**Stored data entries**
******************************

Lemma examine_all_safe session now claimed ready k :
  Forall (ready_ok k) ready ->
  safe (fold_task (examine to_rfc3339 session now) claimed ready) (Some (ses_id session)) k
    (readied (ses_id session) k).
Proof.
  revert ready k. induction claimed as [|row claimed IH]; intros ready k Hready; [done|].
  cbn [fold_task]. apply safe_bind. eapply safe_mono; [|by apply examine_safe].
  intros ready' h' k' [-> Hr']. eapply safe_mono; [|by apply IH]. done.
Qed.

Lemma wakeup_prompt_found ready rc s :
  rc ∈ ready ->
  contains (stored_marker_needle (ic_id rc.2)) (stored_action s (wakeup_prompt ready)) = true.
Proof.
  intros Hrc. unfold wakeup_prompt.
  set (part := fun rc : ready_row => _).
  assert (exists a b, join (nl +:+ nl) (part <$> ready) = a +:+ part rc +:+ b) as (a & b & ->).
  { clear -Hrc. induction ready as [|x ready IH]; [by apply elem_of_nil in Hrc|].
    rewrite fmap_cons. apply elem_of_cons in Hrc as [<-|Hrc].
    - destruct (part <$> ready) as [|y ys] eqn:E.
      + exists "", "". cbn [join]. by rewrite sapp_nil_l, sapp_nil_r.
      + exists "". cbn [join]. eexists. by rewrite sapp_nil_l.
    - destruct (IH Hrc) as (a & b & Hj).
      destruct (part <$> ready) as [|y ys] eqn:E.
      { apply fmap_nil_inv in E as ->. by apply elem_of_nil in Hrc. }
      exists (part x +:+ (nl +:+ nl) +:+ a), b. cbn [join] in *. rewrite Hj.
      by rewrite !sapp_assoc. }
  subst part. cbn beta zeta.
  eapply (marker_found s _ _ (a +:+ join nl _) b). rewrite !sapp_assoc. reflexivity.
Qed.

Lemma issue_prompt_found info names ready rc s :
  rc ∈ ready ->
  contains (stored_marker_needle (ic_id rc.2)) (stored_action s (issue_prompt info names ready))
  = true.
Proof.
  intros Hrc. unfold issue_prompt.
  apply (delivered_is_found s _ _ {| dc_comment_id := ic_id rc.2;
    author_name := ic_author_id rc.2 ≫= (names !!.); dc_created_at := ic_created_at rc.2;
    message := ic_message rc.2 |}).
  apply list_elem_of_fmap. eauto.
Qed.

Lemma compose_keeps session ready i :
  keeps (compose session ready i) (fun p => forall prompt, p = Some prompt ->
    forall rc s, rc ∈ ready ->
    contains (stored_marker_needle (ic_id rc.2)) (stored_action s prompt) = true).
Proof.
  unfold compose. case_bool_decide.
  { apply keeps_done. intros p [= <-] rc s. apply wakeup_prompt_found. }
  eapply keeps_bind; [apply keeps_ask|]. intros info _.
  eapply keeps_bind; [apply keeps_ask|]. intros link _.
  assert (forall e, keeps (for_each ready.*1 (fun row => retry_or_fail row RemoteUnavailable e))
    (fun _ => True)) as Hretry.
  { intros e. apply keeps_for_each. intros. apply retry_or_fail_keeps. }
  destruct info as [info|e]; [destruct link as [link|e]|].
  - case_match.
    { eapply keeps_bind; [by apply finish_all_keeps|]. intros _ _. by apply keeps_done. }
    destruct link as [l|].
    + case_match; [case_match|].
      2: { eapply keeps_bind; [apply keeps_ask|]. intros names _. apply keeps_done.
           intros p [= <-] rc s. apply issue_prompt_found. }
      all: eapply keeps_bind; [by apply finish_all_keeps|]; intros _ _; by apply keeps_done.
    + eapply keeps_bind; [by apply finish_all_keeps|]. intros _ _. by apply keeps_done.
  - eapply keeps_bind; [apply Hretry|]. intros _ _. by apply keeps_done.
  - eapply keeps_bind; [apply Hretry|]. intros _ _. by apply keeps_done.
Qed.

Lemma deliver_claimed_safe session claimed k :
  safe (deliver_claimed to_rfc3339 session claimed) (Some (ses_id session)) k
    (fun _ h _ => h = Some (ses_id session)).
Proof.
  unfold deliver_claimed. apply safe_bind. eapply safe_mono; [|apply (keeps_ask UtcNow)].
  intros now h1 k1 (-> & _ & _). apply safe_bind.
  eapply safe_mono; [|by apply (examine_all_safe session now claimed [])].
  intros ready h2 k2 [-> Hready]. destruct ready as [|first ready']; [done|].
  set (ready := first :: ready') in *. apply safe_bind.
  eapply safe_mono; [|apply compose_keeps]. intros [prompt|] h3 k3 (-> & Hk3 & Hp); [|done].
  apply safe_bind. eapply safe_mono with (P := fun _ h' k' => h' = Some (ses_id session) /\ at_most k3 k').
  2: { eapply safe_mono; [|apply (keeps_for_each ready)]; [|].
       - intros _ h' k' (-> & Hk' & _). done.
       - intros rc _. walk. }
  intros _ h4 k4 [-> Hk4]. cbn [bind call safe pre]. split; [done|]. split.
  { rewrite Forall_fmap. apply Forall_forall. intros rc Hrc. cbn.
    rewrite Forall_forall in Hready. destruct (Hready rc Hrc) as [Hid Hfacts].
    split; [rewrite <-Hid; cbn; by apply (Hp prompt eq_refl)|]. cbn.
    destruct Hk3, Hk4. destruct Hfacts as [Hc|[Ha Hu]]; [left; set_solver|right].
    split; [done|set_solver]. }
  intros [execution|err].
  - eapply safe_mono; [|eapply keeps_bind; [apply (keeps_ask UtcNow)|]].
    + intros u h5 k5 (-> & _ & Hu). exact eq_refl.
    + intros now' _. apply keeps_for_each. intros. walk.
  - eapply safe_mono; [|apply keeps_for_each; intros; apply classify_failure_keeps].
    intros u h5 k5 (-> & _). done.
Qed.

Lemma keeps_held {A} (t : Task A) s k P (Q : A -> option Uuid -> known -> Prop) :
  keeps t P -> (forall a k', P a -> Q a (Some s) k') -> safe t (Some s) k Q.
Proof. intros Ht Hq. eapply safe_mono; [|apply Ht]. intros a h' k' (-> & _ & Ha). by apply Hq. Qed.

Lemma held_bind {A B} (t : Task A) (f : A -> Task B) s k P Q :
  keeps t P -> (forall a k', P a -> safe (f a) (Some s) k' Q) -> safe (bind t f) (Some s) k Q.
Proof. intros Ht Hf. apply safe_bind. by eapply keeps_held. Qed.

******************************

**Exercise**
Copy out the lines above word for word, stopping after the line containing "elem_of_nil in Hrc|].".

**Task output**
Lemma examine_all_safe session now claimed ready k :
  Forall (ready_ok k) ready ->
  safe (fold_task (examine to_rfc3339 session now) claimed ready) (Some (ses_id session)) k
    (readied (ses_id session) k).
Proof.
  revert ready k. induction claimed as [|row claimed IH]; intros ready k Hready; [done|].
  cbn [fold_task]. apply safe_bind. eapply safe_mono; [|by apply examine_safe].
  intros ready' h' k' [-> Hr']. eapply safe_mono; [|by apply IH]. done.
Qed.

Lemma wakeup_prompt_found ready rc s :
  rc ∈ ready ->
  contains (stored_marker_needle (ic_id rc.2)) (stored_action s (wakeup_prompt ready)) = true.
Proof.
  intros Hrc. unfold wakeup_prompt.
  set (part := fun rc : ready_row => _).
  assert (exists a b, join (nl +:+ nl) (part <$> ready) = a +:+ part rc +:+ b) as (a & b & ->).
  { clear -Hrc. induction ready as [|x ready IH]; [by apply elem_of_nil in Hrc|].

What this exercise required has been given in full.